IDOSO APOSENTADO ATROPELA CICLISTA AO SAIR DE UM PUTEIRO COM GAROTA PELADA NO COLO 6

O noticiário da manhã trouxe em letras garrafais o drama de uma esquina qualquer.

No cruzamento acanhado, entre a embriaguez e o descuidado consigo e com outrem , um idoso aposentado atropelou uma ciclista ao sair de um estabelecimento de portas discretas e luzes azuis e avermelhadas.

Detalhe : com uma garota nua  que inopinadamente – talvez com muitos pinos, ou falta de, na cabeça – resolveu sentar-se no colo do cliente.

Não fosse o destino, seria apenas mais um hilário acidente, perdido entre tantos outros registros secos do cotidiano.

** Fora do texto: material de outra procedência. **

(** Calls the script makes to its collaborators, in the order made. *)
Inductive event :=
| ev_set_page_config (page_title page_icon layout : string)
| ev_error (body : string)
| ev_title (body : string)
| ev_caption (body : string)
| ev_chat_message (name : string)
| ev_markdown (body : string)
| ev_spinner (text : string)
| ev_chat_input (placeholder : string)
| ev_print (line : string)
| ev_GoogleGenAI (model_name api_key : string)
| ev_GoogleGenAIEmbedding (model_name api_key : string)
| ev_path_exists (path : string)
| ev_read_input_files (input_files : list string)
| ev_read_input_dir (input_dir : string)
| ev_from_documents (documents : list document)
| ev_persist (ix : index) (persist_dir : string)
| ev_from_defaults (persist_dir : string)
| ev_load_index_from_storage (sc : storage_context)
| ev_as_chat_engine (ix : index) (chat_mode system_prompt : string)
| ev_chat (eng : engine) (query : string).

(** Process-wide state: the [st.cache_resource] entry of [load_index]
    (absent, or the value the function returned, where the inner [None] is
    Python's [None]) and the two ambient [Settings] attributes. *)
Record process := Process {
  cache : option (option index);
  Settings_llm : option llm_client;
  Settings_embed_model : option embed_client
}.

(** [st.session_state]: a key is in it iff the field is [Some]. *)
Record session_state := SessionState {
  chat_engine : option engine;
  messages : option (list message)
}.

Record world := World {
  proc : process;
  session : session_state;
  log : list event
}.

(** How the collaborators answer during one execution of the script. *)
Record env := Env {
  st_secrets : reply (gmap string string);
  GoogleGenAI : string -> string -> reply llm_client;
  GoogleGenAIEmbedding : string -> string -> reply embed_client;
  path_exists : string -> bool;
  read_input_files : list string -> reply (list document);
  read_input_dir : string -> reply (list document);
  from_documents : list document -> reply index;
  persist : index -> string -> reply unit;
  from_defaults : string -> reply storage_context;
  load_index_from_storage : storage_context -> reply index;
  as_chat_engine : index -> string -> string -> reply engine;
  chat_input : string -> option string;
  chat : engine -> string -> reply string
}.
(** * Recent-tab tracker of the tab-switch Chrome extension

    A shallow embedding of [src/background.ts].  The file under [src/]
    holds two revisions of the service worker, one after the other: the
    first (lines 1-132) tries a single previous tab on the keyboard
    command, the second (lines 133-299) scans the whole history and cleans
    up stale entries, and replaces a closed active tab by position.

    The Chrome API is an external collaborator of the code.  It is modelled
    by a record of oracles ([Chrome]) that answer the calls the handlers
    make; the session storage, the module-level variable [activeTabIndex]
    and the sequence of API calls with an effect are explicit state
    ([State]), threaded through a small state monad.  A handler run is
    modelled on its own: the events that Chrome fires in response to a call
    (an activation event after a successful [chrome.tabs.update]) start
    other runs. *)

From Stdlib Require Import ZArith.
From stdpp Require Import gmap list strings.

Local Open Scope Z_scope.

(** ** Data model *)

(** [type TabsByWindow = Record<number, number[]>]: window id -> tab ids,
    most recently activated first.  Window and tab identifiers are
    integers. *)
Abbreviation TabsByWindow := (gmap Z (list Z)).

(** The fields of [chrome.tabs.Tab] that the handlers read.  [id] is
    optional in the Chrome typings. *)
Record Tab := mkTab {
  tab_id : option Z;
  tab_index : Z
}.

(** What the browser answers to the calls made during one run of a handler.
    A rejected promise (the code's [catch] branch) is [None] or [false]. *)
Record Chrome := mkChrome {
  (* chrome.tabs.get(tabId) *)
  tabs_get : Z → option Tab;
  (* chrome.tabs.update(tabId, { active: true }) resolves *)
  tabs_update : Z → bool;
  (* chrome.tabs.query({ windowId }) *)
  tabs_query : Z → option (list Tab);
  (* (await chrome.windows.getCurrent()).id *)
  windows_getCurrent : option Z
}.
(** [handleModalClose] (lines 102-113). *)
Definition handleModalClose : Stmt Page unit :=
  setIsCreateModalOpen false;;
  setSearchTerm EmptyString;;
  setShowAllEmployees false;;
  setFormData blank.

(** [handleCreateTask] (lines 158-179).  [createTask] is the completion of
    [await taskAPI.createTask(...)].  [loadData()] is called without
    [await]: what it does after its requests settle happens once the
    handler has returned.  The model runs it in place, which leads to the
    same final state, since [alert] changes nothing [loadData] reads or
    writes, and [loadData] hands no exception to the handler either way. *)
Definition handleCreateTask (createTask getAllTasks getAllUsers : Completion JsVal)
  : Stmt Page unit :=
  try_catch
    (response <- eval createTask;;
     success <- eval (get response "success");;
     if truthy success then
       handleModalClose;;
       loadData getAllTasks getAllUsers;;
       alert "Task created successfully!"
     else
       error <- eval (get response "error");;
       alert (ToString
                (js_or error (JStr "Error creating task. Please try again."))))
    (fun error => alert "Error creating task. Please try again.").

(** The dialog open on a half-filled form. *)
Definition editing : Page :=
  {| tasks := JArr []; employees := JArr [];
     isCreateModalOpen := true; loading := false;
     formData := mkFormData "Badge" "Get a badge" "2024-05-01T09:00" ["u1"]
                   EmptyString;
     searchTerm := "an"; showAllEmployees := true; alerts := [] |}.

(** [{success: true, data: [{_id: 't1', title: 'Badge', assignedTo: ['u1']}]}] *)
Definition one_task : JsVal :=
  JObj [("success", JBool true);
        ("data", JArr [JObj [("_id", JStr "t1"); ("title", JStr "Badge");
                             ("assignedTo", JArr [JStr "u1"])]])].

(** [{success: false, error: 'Title is required'}] *)
Definition rejected_task : JsVal :=
  JObj [("success", JBool false); ("error", JStr "Title is required")].

(** Whether the answer to [createTask] reports success. *)
Definition creates (createTask : Completion JsVal) : bool :=
  match createTask with
  | Normal response =>
      match get response "success" with
      | Normal success => truthy success
      | Throw _ => false
      end
  | Throw _ => false
  end.

End AdminTasksData.

(** ** Storage that fails

    The statements on [localStorage] above are the ones of a browser whose
    storage works.  Naming [localStorage] throws a [SecurityError] where the
    user has blocked site data, and [setItem] throws a [QuotaExceededError]
    where the storage is full or gives no room (private browsing).  The
    session store is modelled here once more over a storage that may fail;
    on a storage that works it is the session store above. *)

(** How the storage of a browser behaves: [denied] when naming
    [localStorage] throws, and [refuses contents key value] when
    [setItem(key, value)] throws on a storage holding [contents]. *)
Record Storage : Type := mkStorage {
  denied : bool;
  refuses : gmap string string -> string -> string -> bool
}.

Definition working : Storage :=
  {| denied := false; refuses := fun _ _ _ => false |}.

(** Site data is blocked. *)
Definition blocked : Storage :=
  {| denied := true; refuses := fun _ _ _ => false |}.

(** Every write is refused. *)
Definition full : Storage :=
  {| denied := false; refuses := fun _ _ _ => true |}.

(** There is room for the token only: the write of [userData] is
    refused. *)
Definition cramped : Storage :=
  {| denied := false;
     refuses := fun _ key _ => String.eqb key "userData" |}.

(** A statement that names [localStorage]: the [SecurityError] where the
    storage is denied, the statement otherwise.  Without a window the
    statement is the [ReferenceError] it was. *)
Definition on_storage {A} (S : Storage) (m : Stmt World A) : Stmt World A :=
  fun w =>
    match window w with
    | Some _ => if denied S then (Throw (Error "SecurityError"), w) else m w
    | None => m w
    end.

Definition storage_getItem (S : Storage) (key : string)
  : Stmt World (option string) :=
  on_storage S (localStorage_getItem key).

Definition storage_removeItem (S : Storage) (key : string) : Stmt World unit :=
  on_storage S (localStorage_removeItem key).

Definition storage_setItem (S : Storage) (key value : string)
  : Stmt World unit :=
  on_storage S
    (fun w =>
       match window w with
       | Some win =>
           if refuses S (localStorage win) key value
           then (Throw (Error "QuotaExceededError"), w)
           else localStorage_setItem key value w
       | None => localStorage_setItem key value w
       end).

Section AuthProviderOn.

Variable S : Storage.
Variable JSON_parse : string -> Completion JsVal.
Variable JSON_stringify : JsVal -> string.

Open Scope stmt_scope.

(** The mount effect (lines 42-62): the two reads (lines 46-47) are outside
    the [try], the two removals (lines 56-57) are in its [catch]. *)
Definition initialize_on : Stmt World unit :=
  has_window <- typeof_window_defined;;
  when has_window
    (storedToken <- storage_getItem S "authToken";;
     storedUser <- storage_getItem S "userData";;
     when (truthy_item storedToken && truthy_item storedUser)
       (try_catch
          (setToken (item storedToken);;
           parsed <- eval (JSON_parse (ToString (item storedUser)));;
           setUser parsed)
          (fun error =>
             console_error "Error parsing stored user data:";;
             storage_removeItem S "authToken";;
             storage_removeItem S "userData")));;
  setLoading false.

A manchete, cortante, lança o leitor para o julgamento imediato.

O verbo não se detém nos detalhes da dinâmica do acidente ou mesmo na morte da ciclista, mas na periferia do cenário – a idade ( não tão avançada ) – a condição de aposentado, o local que a cidade finge não ver.

Mas muito bem frequentada !

A narrativa já está montada: um inesperado  tropeço tardio , talvez de moral, talvez do destino.

Talvez de quem por toda a vida teve conduta ilibada e , agora , aposentado e com certa idade , resolveu se permitir certas libações.

Seu único erro: não ir e vir de táxi!

Fosse esse homem qualquer um de nós, um invisível do bairro, provavelmente pouco se diria além do quase folclórico.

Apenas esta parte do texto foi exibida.